Adidas und andere habe es vorgemacht – und sind dafür öffentlich hart kritisiert worden. Mehrere Unternehmen habe in den letzten Tagen angekündigt, Mietzahlungen für Gewerbeflächen, die derzeit wegen administrativer Nutzungsuntersagungen, die zur Bekämpfung der Covid-19-Epidemie ergangen sind, nicht genutzt werden dürfen, (erst einmal) nicht zu erbringen.

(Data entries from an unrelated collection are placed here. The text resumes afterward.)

(** * Sakha.ai web client: the localization manager and the chat controller

    A shallow embedding of [I18n] (the translation lookup, the language
    switch) and of [SakhaAI] (the message formatter, the send path, the mode
    switch, the health check), with the properties of the client stated over
    it.  JavaScript strings are sequences of UTF-16 code units, values are
    the JSON values a translation document or a server reply can hold, and
    the methods run in a state monad with exceptions over the page. *)

From Stdlib Require Import List NArith ZArith Bool Lia Ascii.
From Stdlib Require String.
From Stdlib Require Import Numbers.DecimalString.
Import ListNotations String.StringSyntax.

Set Warnings "-register-all".
Delimit Scope string_scope with string.

(** ** Strings *)

Module Js.

(** A UTF-16 code unit. *)
Definition char := N.

(** A JavaScript string. *)
Definition jstring := list char.

(** The string of an ASCII literal of the source. *)
Definition lit (s : String.string) : jstring :=
  map N_of_ascii (String.list_ascii_of_string s).

Arguments lit s%_string.

Definition LF : char := 10%N.
Definition DQUOTE : char := 34%N.
Definition DOT : char := 46%N.
Definition BULLET : char := 8226%N.

Fixpoint eqb (a b : jstring) : bool :=
  match a, b with
  | [], [] => true
  | x :: a', y :: b' => N.eqb x y && eqb a' b'
  | _, _ => false
  end.

Fixpoint starts_with (p s : jstring) : bool :=
  match p, s with
  | [], _ => true
  | x :: p', y :: s' => N.eqb x y && starts_with p' s'
  | _ :: _, [] => false
  end.

Fixpoint take_while (f : char -> bool) (s : jstring) : jstring :=
  match s with
  | [] => []
  | c :: rest => if f c then c :: take_while f rest else []
  end.

(** LineTerminator: LF, CR, LS, PS.  The regular expression [.] matches any
    code unit but these, and [^] and [$] under the [m] flag look for them. *)
Definition is_line_terminator (c : char) : bool :=
  (N.eqb c 10 || N.eqb c 13 || N.eqb c 8232 || N.eqb c 8233)%N.

(** The class [\s], which is also what [String.prototype.trim] strips:
    WhiteSpace and LineTerminator. *)
Definition is_space (c : char) : bool :=
  ((N.leb 9 c && N.leb c 13) || N.eqb c 32 || N.eqb c 160 || N.eqb c 5760
   || (N.leb 8192 c && N.leb c 8202) || N.eqb c 8232 || N.eqb c 8233
   || N.eqb c 8239 || N.eqb c 8287 || N.eqb c 12288 || N.eqb c 65279)%N.

(** The class [\w]: ASCII letters, digits and the underscore. *)
Definition is_word (c : char) : bool :=
  ((N.leb 48 c && N.leb c 57) || (N.leb 65 c && N.leb c 90)
   || (N.leb 97 c && N.leb c 122) || N.eqb c 95)%N.

(** [s.trim()] *)
Definition trim_start (s : jstring) : jstring :=
  skipn (length (take_while is_space s)) s.

Definition trim (s : jstring) : jstring :=
  rev (trim_start (rev (trim_start s))).
Lemma direction_terma_total (x y eta : R) :
  exists a, direction_terma x y eta = Ok a.
Proof.
  destruct (Req_dec_T (sqrt (x ^ 2 + y ^ 2)) 0) as [Hr | Hr].
  - exists 1. apply direction_terma_fallback. assumption.
  - eexists. apply direction_terma_regular. assumption.
Qed.

(** The second guarded term: [pi / 2] when the depth is zero. *)
Lemma direction_termb_fallback (x y : R) :
  direction_termb x y 0 = Ok (PI / 2).
Proof. unfold direction_termb. rewrite py_div_zero. reflexivity. Qed.

Lemma direction_termb_total (x y z : R) :
  exists b, direction_termb x y z = Ok b.
Proof.
  destruct (Req_dec_T z 0) as [Hz | Hz].
  - subst z. exists (PI / 2). apply direction_termb_fallback.
  - unfold direction_termb. rewrite py_div_nonzero by assumption.
    eexists. reflexivity.
Qed.

Lemma mu_direction_plain (c : Camera) (campoint : Point) :
  is_directional campoint = false -> mu_direction c campoint = Ok 1.
Proof. destruct campoint; [reflexivity | discriminate]. Qed.

Lemma mu_direction_total (c : Camera) (campoint : Point) :
  zeta c <> 0 \/ is_directional campoint = false ->
  exists d, mu_direction c campoint = Ok d /\ 0 <= d <= 1.
Proof.
  intros H. destruct campoint as [x y z | x y z rho eta].
  - exists 1. split; [reflexivity | lra].
  - destruct H as [Hz | H]; [| discriminate].
    simpl.
    destruct (direction_terma_total x y eta) as [a ->].
    destruct (direction_termb_total x y z) as [b ->].
    simpl. rewrite py_div_nonzero by assumption.
    eexists. split; [reflexivity | apply clamp_range].
Qed.

(** A division by the fuzzifier [zeta] is the one division of [mu] no handler
    guards: with [zeta = 0] a directional point raises. *)
Lemma mu_direction_zero_zeta (c : Camera) (x y z rho eta : R) :
  zeta c = 0 ->
  mu_direction c (DirectionalPoint x y z rho eta) = Raise ZeroDivisionError.
Proof.
  intros Hz. simpl.
  destruct (direction_terma_total x y eta) as [a ->].
  destruct (direction_termb_total x y z) as [b ->].
  simpl. rewrite Hz, py_div_zero. reflexivity.
Qed.

Lemma Camera_mu_total (c : Camera) (point : Point) :
  Cv c <> [] -> zeta c <> 0 \/ is_directional point = false ->
  exists v, Camera_mu c point = Ok v /\ 0 <= v <= 1.
Proof.
  intros Hc Hz. unfold Camera_mu.
  destruct (mu_visibility_total c (pose_map (pose_neg (pose c)) point) Hc)
    as [v [-> Hv]].
  destruct (mu_direction_total c (pose_map (pose_neg (pose c)) point))
    as [d [-> Hd]].
  { destruct Hz; [left; assumption | right]. rewrite pose_map_kind. assumption. }
  simpl. eexists. split; [reflexivity |].
  apply product_range; try assumption; apply tfn_mu_range.
Qed.

(** C1: for a valid camera (built with its visibility sets, nonzero
    direction fuzzifier) and every point, [Camera.mu] maps the point by the
    inverse pose and returns the product of the visibility, resolution, focus
    and direction terms at the mapped point; the result lies in [0, 1]; for a
    plain point the direction term is 1. *)
Theorem C1_camera_mu_product (c : Camera) (point : Point) :
  valid_camera c ->
  let campoint := pose_map (pose_neg (pose c)) point in
  exists mu_v mu_d,
    mu_visibility c campoint = Ok mu_v /\
    mu_direction c campoint = Ok mu_d /\
    Camera_mu c point
    = Ok (mu_v * mu_resolution c campoint * mu_focus c campoint * mu_d) /\
    0 <= mu_v * mu_resolution c campoint * mu_focus c campoint * mu_d <= 1 /\
    (is_directional point = false -> mu_d = 1).
Proof.
  intros [Hc Hz] campoint.
  destruct (mu_visibility_total c campoint Hc) as [v [Ev Hv]].
  destruct (mu_direction_total c campoint (or_introl Hz)) as [d [Ed Hd]].
  exists v, d. repeat split; try assumption.
  - unfold Camera_mu. fold campoint. rewrite Ev, Ed. reflexivity.
  - apply product_range; try assumption; apply tfn_mu_range.
  - apply product_range; try assumption; apply tfn_mu_range.
  - intros Hp.
    assert (Hk : is_directional campoint = false)
      by (unfold campoint; rewrite pose_map_kind; assumption).
    rewrite (mu_direction_plain c campoint Hk) in Ed. congruence.
Qed.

Doch ist das Verhalten dieser Unternehmen nicht rechtswidrig oder Ausdruck einer grob gemeinschaftswidrigen Gesinnung, wie einige scheinbar empörte Äußerungen von politischer Seite nahelegen, sondern schlicht Anwendung geltenden Rechts und – im Einzelfall zu prüfender – vertraglicher Risikoverteilung.

Dabei folgt dieses – insoweit hat die derzeit sehr empörte Bundesjustizministerin Recht – tatsächlich nicht auf der aktuellen pandemiebedingten Gesetzgebung.

Das Gesetz zur Abmilderung der Folgen der COVID-19-Pandemie im Zivil-, Insolvenz- und Strafverfahrensrecht gewährt nämlich, entgegen so mancher Behauptungen in der Öffentlichkeit – nicht einmal einen Zahlungsaufschub für Mietzahlungen, sondern lediglich ein Kündigungsverbot aufgrund eines Mietrückstandes, soweit der Mieter einen Zusammenhang zwischen seiner Nichtleistung und der Covid-19-Epidemie glaubhaft macht. Insbesondere auch eine etwaige Verzinsung der nicht geleisteten Mieten entfällt nicht, so dass man nur einem Mieter, der aktuell erhebliche Liquiditätsschwierigkeiten hat, zur Nichtzahlung von Mieten aus diesem Grunde raten könnte.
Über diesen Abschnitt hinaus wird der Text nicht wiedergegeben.